You posed the question after a sleep over with an old friend who has one. “Mom, can I open a Flickr account?”
Knowing Snap, Instagram and the like were out of the question, you settled on a place to store and show off your photographs.
My instinct was to say, “No.” I can’t help it but my brain works as such - Education first. Activities second. Apps later.
School wasn’t back in session a week, and I’d already joked with Dad about moving out until June. To confess, I’d been stewing and strategizing about how to help this year’s middle school experience be a good one since about mid-summer. The thought of you changing classes, managing assignments from multiple teachers, racing the bell, schlepping materials, decoding directions, and staying organized, focused and moderately positive for 180 days straight had me stressed out.
Dead set on prioritizing real experience over the virtual, we settled, Dad and me with enthusiasm and you with a grunt on a new plan to limit device use to the weekend. This wasn’t because we were trying to make you hate us, but rather to encourage you to find escapes other than Minecraft, keep life simple and not have electronics compete with other stuff. Text, email and music were still on the table, just not YouTube and video games.
So when you first inquired about Flickr, the last thing I wanted was to stoke the coals with even the most benign of social media. I was afraid if I let the string out, even a smidge, you’d unravel; sneak the iPad, choose Flickr over after school clubs, resent homework more and avoid opportunities to hang out with real people.

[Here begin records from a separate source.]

(** [lt_guarded] in words: no [</] occurs in the body and the body does
    not end in [<]. *)
Lemma lt_guarded_spec (t : list ascii) :
  lt_guarded t = true
  <-> (forall a b, t <> a ++ "<"%char :: "/"%char :: b)
      /\ (forall a, t <> a ++ ["<"%char]).
Proof.
  induction t as [|c t IH].
  - split; [|reflexivity]. intros _.
    split; [intros [|x a] b|intros [|x a]]; discriminate.
  - simpl. rewrite andb_true_iff, IH. split.
    + intros [Hc [H1 H2]]. split.
      * intros [|x a] b H; injection H as -> H.
        -- subst t. vm_compute in Hc. discriminate.
        -- now apply (H1 a b).
      * intros [|x a] H; injection H as -> H.
        -- subst t. vm_compute in Hc. discriminate.
        -- now apply (H2 a).
    + intros [H1 H2]. split.
      * destruct (decide (c = "<"%char)) as [->|Hne];
          [|now rewrite bool_decide_eq_false_2].
        rewrite bool_decide_eq_true_2 by reflexivity.
        destruct t as [|d t]; [now contradiction (H2 [])|].
        apply negb_true_iff, bool_decide_eq_false. intros ->.
        now apply (H1 [] t).
      * split.
        -- intros a b ->. now apply (H1 (c :: a) b).
        -- intros a ->. now apply (H2 (c :: a)).
Qed.

Lemma lt_guarded_app (a b : list ascii) :
  lt_guarded (a ++ b) = true -> lt_guarded b = true.
Proof.
  induction a as [|c a IH]; simpl; [auto|].
  intros H. apply andb_true_iff in H. apply IH, H.
Qed.

Lemma run_app_head (f : ascii -> bool) (a : list ascii) c b :
  f c = false -> run f (a ++ c :: b) = run f a.
Proof.
  intros Hc. induction a as [|x a IH]; simpl; [now rewrite Hc|].
  destruct (f x); [now rewrite IH|reflexivity].
Qed.

Lemma run_app_lt (f : ascii -> bool) (a b : list ascii) :
  run f a < length a -> run f (a ++ b) = run f a.
Proof.
  induction a as [|x a IH]; simpl; [lia|].
  destruct (f x); [|reflexivity]. intros H. rewrite IH; [reflexivity|lia].
Qed.

Lemma run_split (f : ascii -> bool) (t : list ascii) :
  run f t < length t ->
  exists c t2, t = take (run f t) t ++ c :: t2 /\ f c = false.
Proof.
  induction t as [|x t IH]; simpl; [lia|].
  destruct (f x) eqn:E; simpl.
  - intros H. destruct IH as (c & t2 & Ht & Hc); [lia|].
    exists c, t2. split; [f_equal; exact Ht|exact Hc].
  - intros _. exists x, t. split; [reflexivity|exact E].
Qed.

Lemma lt_run_guarded (t : list ascii) :
  lt_guarded t = true -> t <> [] ->
  run (fun c => bool_decide (c = "<"%char)) t < length t.
Proof.
  induction t as [|c t IH]; [congruence|]. intros Hg _. simpl in *.
  apply andb_true_iff in Hg. destruct Hg as [Hc Hg].
  destruct (bool_decide (c = "<"%char)); [|lia].
  destruct t as [|d t]; [discriminate|].
  specialize (IH Hg ltac:(discriminate)). simpl in *. lia.
Qed.

Lemma while_unfold {L} n (cond : L -> state -> bool)
    (body : L -> M (flow L)) l s :
  0 < n -> cond l s = true ->
  while_ n cond body l s
  = match body l s with
    | Ok (Continue l') s' => while_ (pred n) cond body l' s'
    | Ok (Break l') s' => Ok l' s'
    | Raise s' => Raise s'
    | OutOfFuel => OutOfFuel
    end.
Proof. intros Hn Hc. destruct n; [lia|]. simpl. now rewrite Hc. Qed.

Lemma lower_char_bang c : lower_char c = "!"%char -> c = "!"%char.
Proof.
  destruct c as [[] [] [] [] [] [] [] []]; vm_compute; intros H;
    first [reflexivity|discriminate].
Qed.

Section RawElement.
Variable text : list ascii.
Variable fuel : nat.
Hypothesis Hfuel : length text < fuel.

Local Abbreviation is_ws := (fun c => char_in c HTMLParser.WHITESPACES).
Local Abbreviation not_lt := (ParserBase._end_filter (str "<")).
Local Abbreviation is_lt := (fun c => bool_decide (c = "<"%char)).

(** A close tag with the expected name, read from its [</]. *)
Lemma close_tag_model_reads c r nm post :
  drop c text = str "</" ++ nm ++ str ">" ++ post ->
  nm <> [] ->
  Forall (fun x => x ∉ HTMLParser.name_end) nm ->
  close_tag_model text (Some nm) (mkState c r)
  = Ok tt
      (mkState (c + 2 + length nm + 1)
         (r ++ [mkElement (c + 2) (c + 2 + length nm) "tag_name"])).
Proof.
  intros Hr Hne Hname.
  assert (Hc : c <= length text).
  { apply (f_equal (@length ascii)) in Hr. rewrite length_drop in Hr.
    simpl in Hr. lia. }
  rewrite <- (parse_close_tag_exact text fuel Hfuel) by exact Hc.
  pose proof (try_parse_close_tag2_compares text fuel Hfuel c r nm nm post
                Hr Hne Hname Hne) as H.
  rewrite bool_decide_eq_true_2 in H by reflexivity.
  unfold HTMLParser.__try_parse_close_tag2, parser_restorer in H.
  destruct (HTMLParser.__parse_close_tag text fuel (Some nm) (mkState c r))
    as [[] s'| s' |]; [|discriminate..].
  now injection H as ->.
Qed.

(** The raw-content loop, started anywhere in a guarded body, ends at
    the [<] of the close tag; the lookahead that found the close tag
    has left its [tag_name] span. *)
Lemma raw_loop_finds_close (name : string) post n :
  str name <> [] ->
  Forall (fun x => x ∉ HTMLParser.name_end) (str name) ->
  forall body q r,
    length body < n ->
    lt_guarded body = true ->
    drop q text = body ++ str "</" ++ str name ++ str ">" ++ post ->
    while_ n (fun _ s => negb (ParserBase._is_end text s))
      (fun _ => HTMLParser.raw_content_turn text fuel name) tt (mkState q r)
    = Ok tt
        (mkState (q + length body)
           (r ++ [mkElement (q + length body + 2)
                    (q + length body + 2 + length (str name)) "tag_name"])).
Proof.
  intros Hne Hname.
  induction n as [|n IH]; intros body q r Hn Hg Hr; [lia|].
  assert (Hr' : drop q text
                = body ++ "<"%char :: "/"%char :: str name ++ str ">" ++ post)
    by exact Hr.
  assert (Hq : q <= length text).
  { apply (f_equal (@length ascii)) in Hr. rewrite length_drop in Hr.
    rewrite length_app in Hr. simpl in Hr. lia. }
  assert (He : ParserBase._is_end text (mkState q r) = false).
  { rewrite is_end_rest. cbn [_pos]. rewrite Hr'. now destruct body. }
  cbn [while_]. rewrite He. cbn [negb].
  rewrite (raw_content_turn_exact text fuel Hfuel) by exact Hq.
  cbv zeta. cbn [_pos]. rewrite Hr'.
  rewrite (run_app_head not_lt body "<"%char) by reflexivity.
  unfold advance at 1 2 3. cbn [_pos _result].
  pose proof (run_le not_lt body) as Hk.
  destruct (Nat.eq_dec (run not_lt body) (length body)) as [Hall|Hpart].
  - rewrite Hall.
    rewrite (close_tag_model_reads (q + length body) r (str name) post);
      [reflexivity| |assumption|assumption].
    apply (drop_after text body). exact Hr.
  - destruct (run_split not_lt body ltac:(lia)) as (c & t2 & Hb & Hc).
    apply end_filter_lt, bool_decide_eq_true in Hc. subst c.
    set (k := run not_lt body) in *.
    assert (Hlk : length (take k body) = k)
      by (rewrite length_take; lia).
    assert (Hg2 : lt_guarded ("<"%char :: t2) = true)
      by (apply (lt_guarded_app (take k body)); now rewrite <- Hb).
    simpl in Hg2. apply andb_true_iff in Hg2. destruct Hg2 as [Hd Hg2].
    destruct t2 as [|d t3]; [discriminate|].
    apply negb_true_iff, bool_decide_eq_false in Hd.
    assert (Hrk : drop (q + k) text
                  = "<"%char :: (d :: t3) ++ str "</" ++ str name
                    ++ str ">" ++ post).
    { rewrite <- Hlk. apply (drop_after text (take k body)).
      rewrite Hr. rewrite Hb at 1. rewrite <- app_assoc. reflexivity. }
    rewrite close_tag_model_no_open.
    2:{ rewrite match_single_rest. cbn [_pos]. rewrite Hrk.
        apply bool_decide_eq_false. intros H. simpl in H.
        injection H as H. apply lower_char_slash in H. now apply Hd. }
    unfold advance. cbn [_pos _result]. rewrite Hrk. cbn [run].
    rewrite bool_decide_eq_true_2 by reflexivity.
    pose proof (lt_run_guarded (d :: t3) Hg2 ltac:(discriminate)) as Hj.
    rewrite (run_app_lt is_lt (d :: t3)) by exact Hj.
    set (j := run is_lt (d :: t3)) in *.
    unfold advance. cbn [_pos _result].
    assert (Hlj : length (take j (d :: t3)) = j)
      by (rewrite length_take; lia).
    assert (Hlen : length body = k + S (j + length (drop j (d :: t3)))).
    { assert (H2 : length (d :: t3) = j + length (drop j (d :: t3))).
      { rewrite <- (take_drop j (d :: t3)) at 1.
        now rewrite length_app, Hlj. }
      rewrite Hb at 1. rewrite length_app, Hlk.
      change (length ("<"%char :: d :: t3)) with (S (length (d :: t3))).
      now rewrite H2. }
    rewrite (IH (drop j (d :: t3)) (q + k + S j) r).
    + do 2 f_equal; [lia|]. do 2 f_equal. f_equal; lia.
    + lia.
    + apply (lt_guarded_app (take j (d :: t3))). now rewrite take_drop.
    + replace (q + k + S j) with (q + k + 1 + j) by lia.
      rewrite <- Hlj at 1. apply (drop_after text (take j (d :: t3))).
      rewrite app_assoc, take_drop.
      apply (drop_after text ["<"%char]). exact Hrk.
Qed.


Lemma raw_names_ok (name : string) :
  In name ["script"; "style"]%string ->
  str name <> []
  /\ Forall (fun x => x ∉ HTMLParser.name_end) (str name)
  /\ bool_decide (Some (str name) ∈ [Some (str "script"); Some (str "style")])
     = true
  /\ (if bool_decide (Some (str name) = Some (str "script"))
      then HTMLParser.__parse_script text fuel
      else HTMLParser.__parse_style text fuel)
     = parser_result_updater name (HTMLParser.raw_content text fuel name).
Proof.
  intros [<-|[<-|[]]]; (split; [discriminate|]);
    (split;
     [repeat constructor; apply (bool_decide_unpack _); vm_compute; exact I|]);
    split; reflexivity.
Qed.

(** The script or style rule over a guarded body, and the close tag read
    after it. *)
Lemma raw_rule_finds_close (name : string) body post b0 r :
  In name ["script"; "style"]%string ->
  lt_guarded body = true ->
  drop b0 text = body ++ str "</" ++ str name ++ str ">" ++ post ->
  let c := b0 + length body in
  let close := mkElement (c + 2) (c + 2 + length (str name)) "tag_name" in
  parser_result_updater name (HTMLParser.raw_content text fuel name)
    (mkState b0 r)
  = Ok tt
      (mkState c
         (r ++ [close] ++ (if b0 <? c then [mkElement b0 c name] else [])))
  /\ forall r',
       HTMLParser.__try_parse_close_tag text fuel (Some (str name))
         (mkState c r')
       = Ok (Some tt)
           (mkState (c + 2 + length (str name) + 1) (r' ++ [close])).
Proof.
  intros Hname Hg Hr c close.
  destruct (raw_names_ok name Hname) as (Hne & Hvalid & _ & _).
  assert (Hlen : length body < fuel).
  { apply (f_equal (@length ascii)) in Hr. rewrite length_drop in Hr.
    rewrite length_app in Hr. lia. }
  assert (Hrc : drop c text = str "</" ++ str name ++ str ">" ++ post)
    by (apply (drop_after text body); exact Hr).
  split.
  - unfold parser_result_updater, HTMLParser.raw_content.
    rewrite (raw_loop_finds_close name post fuel Hne Hvalid body b0 r Hlen
               Hg Hr).
    cbn [_pos _result]. fold c. fold close.
    destruct (b0 <? c); [now rewrite <- app_assoc|now rewrite app_nil_r].
  - intros r'. unfold HTMLParser.__try_parse_close_tag, parser_error_handler.
    rewrite (parse_close_tag_exact text fuel Hfuel).
    2:{ apply (f_equal (@length ascii)) in Hrc. rewrite length_drop in Hrc.
        simpl in Hrc. cbn [_pos]. lia. }
    now rewrite (close_tag_model_reads c r' (str name) post Hrc Hne Hvalid).
Qed.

My mind was pretty much made up.
Then I quizzed you on your foreign language flashcards. As I read off the word and waited to hear the translation, you starred at the wall, fiddled with a bracelet, smiled, but said nothing. I observed the nothingness. As you well know, this was unusual. In the past, I would’ve said your name a thousand times. Not this time. I’m sure I was too tired to bother.
After 45 seconds you turned to me. “Huh?”
“I said the word,” I replied.
“You did? Sorry I was thinking about something.”
Dreaming. Fantasizing. Creating. I wondered, What goes on in that brain of yours?
Before going to bed, I stopped to charge your iPad and peeked at the camera’s photo album. I thought about your love of art, my tendency to hover and two speeches we heard when our neighbor’s son became a Bar Mitzvah a few months back.
During the service, the boy’s mom stood on the bimah and spoke to her son about the decision to stop forcing sports down his throat and let him pursue his interest in computers and video production even though she felt hesitant at first. “I had to trust you,” she told him.
The mom was followed by an aunt, a rabbi. She shared wisdom from ancient Jewish mystics, explaining how they believed a parent’s job was to help their children grow into who they were meant to be.
Grow into who you were meant to be.
The mother’s and rabbi’s advice probably seems so simple to you. But believe me, it’s hard. At least for me, anyway. To heed their advice means I need to peel back my anxiety and let go of my parental instinct to protect, smother and steer.
The next day, as expected, you persisted about the Flickr. This time, I set up an account.
Right off, you and the iPad disappeared into the neighborhood shooting the landscape, buildings, everyday objects and our cat. I know very little about photography, but I knew one thing. This new freedom turned your wheels and left you charged up, focused and happy.
My proud moment didn’t last. Unfortunately, your mom was programmed to err on the side of control and mistrust long ago. I soon fell back into a familiar frame of mind after wrangling with you at the end of a long day of classes, first day religious school, a couple hours of homework and a late lights out.
Given the level of angst in our house after just one busy day, I figured there was no chance either one of us would be able to handle you having any amount of social media. To prove myself right, I logged onto Flickr to see what you posted, who followed your page, read comments and re-check safety features.
But all was quiet in photography land. I saw there were a few views, a couple of follows and even a “Like.” As I sifted through the slideshow, I also noticed something else in the pictures; something in hindsight, I should have known would be there.
You always find the light.
Discover inspiration in overlooked places.
And capture images from your heart.
"Sky during 9/11. May their spirit always be with us."
Your Flickr page was filled with hope, perspective and love.
We’ve reached a new stage, you and I. You’re finding your way. I’m learning to let you go. You’re beginning to trust yourself. I’m practicing how to trust in you.
Over the next several months, no doubt you’ll complain, I’ll nag, you’ll forget and I’ll worry. I’ll hear my voice on repeat, you’ll lose your mind.
So let’s make a deal.
When work gets hard, the hallway’s too noisy, friends disappoint and the days are long. When I scream, pontificate or feel like we’re stuck, I say we make a date with Flickr. You can delve into your art. I’ll delight in your discoveries. And together, we’ll enjoy a welcomed escape.